News / Opinion / Columns

Pitts: Democrats must plant their feet, make a stand

By Leonard Pitts
Published: March 6, 2020, 6:01am

Here’s some advice for Democrats. It will run over 600 words, but I can give you the gist of it in two: Stop whining.

Seems like everywhere you go among the party faithful these days, pessimism is all you hear.

You can’t shop, turn on the television, fire up social media or just poke your head out of your front door without risk of drowning in Democrat tears.

A Pew poll released in January quantifies this. It found fewer than half of Democrats confident of victory this fall. The great and powerful Trump, they moan, cannot be beaten.

Well, not with that attitude, he can’t.

Look, I spend my days writing about social, moral and cultural issues, not the nuts and bolts of politics. I am no one’s idea of a campaign strategist. So feel free to take what follows with whatever amount of salt — a grain, a box — feels appropriate. But to me, this narrative of Trumpian invincibility seems wildly overblown.

As has been noted ad infinitum, Donald Trump’s 2016 victory, that win he did not expect to get, hardly reflected dominance in the popular vote, where Hillary Clinton trounced him by nearly 3 million.

No, Trump’s win was a quirk of America’s antiquated Electoral College system, which allowed him to eke out excruciatingly close wins in a handful of key states.

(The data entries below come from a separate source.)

Lemma mpoolLoop_total (n : Z) (fuel : nat) :
  (5 <= fuel)%nat ->
  exists i, mpoolLoop fuel n 0 = Done i /\ 0 <= i <= 4
            /\ forall k sk, 0 <= k < i -> at_ matchSize k = Done sk -> sk < n.
Proof.
  intros Hfuel.
  do 5 (destruct fuel as [|fuel]; [lia|]). clear Hfuel.
  assert (A : forall k sk, 0 <= k < 5 -> at_ matchSize k = Done sk ->
                           sk = nth (Z.to_nat k) [128; 512; 2048; 16384; 0] 0).
  { intros k sk Hk H.
    assert (Hc : k = 0 \/ k = 1 \/ k = 2 \/ k = 3 \/ k = 4) by lia.
    destruct Hc as [->|[->|[->|[->| ->]]]]; vm_compute in H;
      inversion H; reflexivity. }
  cbn [mpoolLoop]. change (at_ matchSize 0) with (Done (A := Z) 128).
  cbn [bind]. change (negb (128 =? 0)) with true. cbn [andb].
  destruct (Z.ltb_spec 128 n) as [H0|H0].
  2:{ exists 0. split; [reflexivity|]. split; [lia|]. intros; lia. }
  change (at_ matchSize (0 + 1)) with (Done (A := Z) 512).
  cbn [bind]. change (negb (512 =? 0)) with true. cbn [andb].
  destruct (Z.ltb_spec 512 n) as [H1|H1].
  2:{ exists 1. split; [reflexivity|]. split; [lia|].
      intros k sk Hk Hs. apply A in Hs; [|lia].
      assert (k = 0) by lia. subst. simpl. lia. }
  change (at_ matchSize (0 + 1 + 1)) with (Done (A := Z) 2048).
  cbn [bind]. change (negb (2048 =? 0)) with true. cbn [andb].
  destruct (Z.ltb_spec 2048 n) as [H2|H2].
  2:{ exists 2. split; [reflexivity|]. split; [lia|].
      intros k sk Hk Hs. apply A in Hs; [|lia].
      assert (Hc : k = 0 \/ k = 1) by lia.
      destruct Hc; subst; simpl; lia. }
  change (at_ matchSize (0 + 1 + 1 + 1)) with (Done (A := Z) 16384).
  cbn [bind]. change (negb (16384 =? 0)) with true. cbn [andb].
  destruct (Z.ltb_spec 16384 n) as [H3|H3].
  2:{ exists 3. split; [reflexivity|]. split; [lia|].
      intros k sk Hk Hs. apply A in Hs; [|lia].
      assert (Hc : k = 0 \/ k = 1 \/ k = 2) by lia.
      destruct Hc as [|[|]]; subst; simpl; lia. }
  change (at_ matchSize (0 + 1 + 1 + 1 + 1)) with (Done (A := Z) 0).
  cbn [bind]. change (negb (0 =? 0)) with false. cbn [andb].
  exists 4. split; [reflexivity|]. split; [lia|].
  intros k sk Hk Hs. apply A in Hs; [|lia].
  assert (Hc : k = 0 \/ k = 1 \/ k = 2 \/ k = 3) by lia.
  destruct Hc as [|[|[|]]]; subst; simpl; lia.
Qed.

(** X16. The pool class [compile] picks for a program is the first one
    whose queues are large enough for it, and [Regexp.Get] sizes the
    queues by that class: the run queue of the machine it returns,
    whether new or taken from the pool, has a sparse slot for every pc
    of the program. *)
Theorem Get_queue_holds_program (w w' : World) (re : Regexp)
    (choice : option nat) (id : nat) (m : Machine) (fuel : nat) :
  mpoolLoop fuel (len (Insts (re_prog re))) 0 = Done (re_mpool re) ->
  Regexp_Get w re choice = Done (w', (id, m)) ->
  len (Insts (re_prog re)) <= len (q_sparse (m_q0 m))
  /\ (forall k sk, 0 <= k < re_mpool re -> at_ matchSize k = Done sk ->
                   sk < len (Insts (re_prog re))).
Proof.
  intros Hpool Hget.
  pose proof (len_nonneg (Insts (re_prog re))) as Hn.
  split.
  - apply mpoolLoop_fits in Hpool. destruct Hpool as [_ [s [Hs Hfit]]].
    apply Regexp_Get_machine in Hget.
    destruct Hget as [pl [m0 [n [_ [_ [Hq [_ [_ [_ [_ [_ [_ Hqs]]]]]]]]]]]].
    unfold queueSize in Hq. rewrite Hs in Hq. cbn [bind] in Hq.
    inversion Hq as [Hn']. clear Hq.
    assert (Hle : len (Insts (re_prog re)) <= n).
    { subst n. destruct (Z.eqb_spec s 0); lia. }
    destruct (Z.ltb_spec (len (q_sparse (m_q0 m0))) n) as [Hlt|Hge].
    + destruct Hqs as [-> _]. cbn [q_sparse]. rewrite len_zeros; lia.
    + destruct Hqs as [-> _]. lia.
  - intros k sk Hk Hsk.
    destruct (mpoolLoop_total (len (Insts (re_prog re))) (Nat.max fuel 5))
      as [i [Hi [_ Hmin]]]; [lia|].
    assert (Hi' : mpoolLoop (Nat.max fuel 5) (len (Insts (re_prog re))) 0
                  = Done (re_mpool re)).
    { clear - Hpool. revert Hpool.
      generalize (len (Insts (re_prog re))) 0 (re_mpool re).
      assert (G : forall f f' n i j, (f <= f')%nat ->
                    mpoolLoop f n i = Done j -> mpoolLoop f' n i = Done j).
      { induction f as [|f IH]; intros f' n i j Hle H; [discriminate|].
        destruct f' as [|f']; [lia|]. simpl in *.
        destruct (at_ matchSize i); simpl in *; try discriminate.
        destruct (negb (a =? 0) && (a <? n)); [|exact H].
        apply IH; [lia | exact H]. }
      intros n i j H. apply (G fuel); [lia | exact H]. }
    rewrite Hi' in Hi. inversion Hi; subst i.
    apply (Hmin k sk Hk Hsk).
Qed.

He took Florida’s 29 electoral votes by a margin of just 113,000 out of 9 million ballots cast; nabbed Pennsylvania’s 20 electoral votes by a margin of just 44,000 out of 5.9 million; and won Michigan’s 16 electoral votes by a paltry 10,704 out of 4.5 million.

Too tall a task?

So, but for fewer than 170,000 votes in three states, we would have been spared the angry tweet storms, the resurrection of Frederick Douglass, the 16,000 lies, Sharpies on weather maps, “very fine people on both sides,” “I would like you to do us a favor though,” Brett Kavanaugh, Stephen Miller, Steve Bannon and all the other covfefe of the past 38 months.

Consider that, and then ask yourself: How many Democrats do you figure stayed home in 2016, whether because they were angry Bernie Sanders got hosed or sanguine after polls said Hillary Clinton had the election all sewn up?

Do we really believe that the Democrats can’t turn a measly 170,000 votes?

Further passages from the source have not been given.